(** The folder of [B] is found behind the empty answer of [A]. *)
Lemma folder_lookup_first_path_wins_witness :
  let this := unbound_manager [Some A; Some B; Some C] in
  let w := world [(A, broken); (B, full)] in
  AssetManager.m_bundleList this = [Some A] ++ Some B :: [Some C]
  ∧ Forall (no_folder (heap w) (AssetBundle.getCharAnimationsFolder 7)) [Some A]
  ∧ heap w !! B = Some (bundle full)
  ∧ AssetManager.getAnimationFolder_character this 7 w
    = Done "anim/arle"
        (mkWorld (heap w)
           [EvCall A (CGetCharAnimationsFolder 7);
            EvCall B (CGetCharAnimationsFolder 7)]).
Proof.
  intros this w.
  assert (Hpre : Forall (no_folder (heap w)
                           (AssetBundle.getCharAnimationsFolder 7)) [Some A])
    by all_rejected.
  split; [reflexivity|]. split; [exact Hpre|]. split; [reflexivity|].
  destruct (folder_lookup_first_path_wins to_string this [Some A] B [Some C] w
              eq_refl) as [Hchar _].
  exact (Hchar 7%Z (bundle full) Hpre eq_refl eq_refl).
Defined.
+===+
**Work required**
Report the number of lines in the records above that contain "exact", with no other text.

**The completed task**
2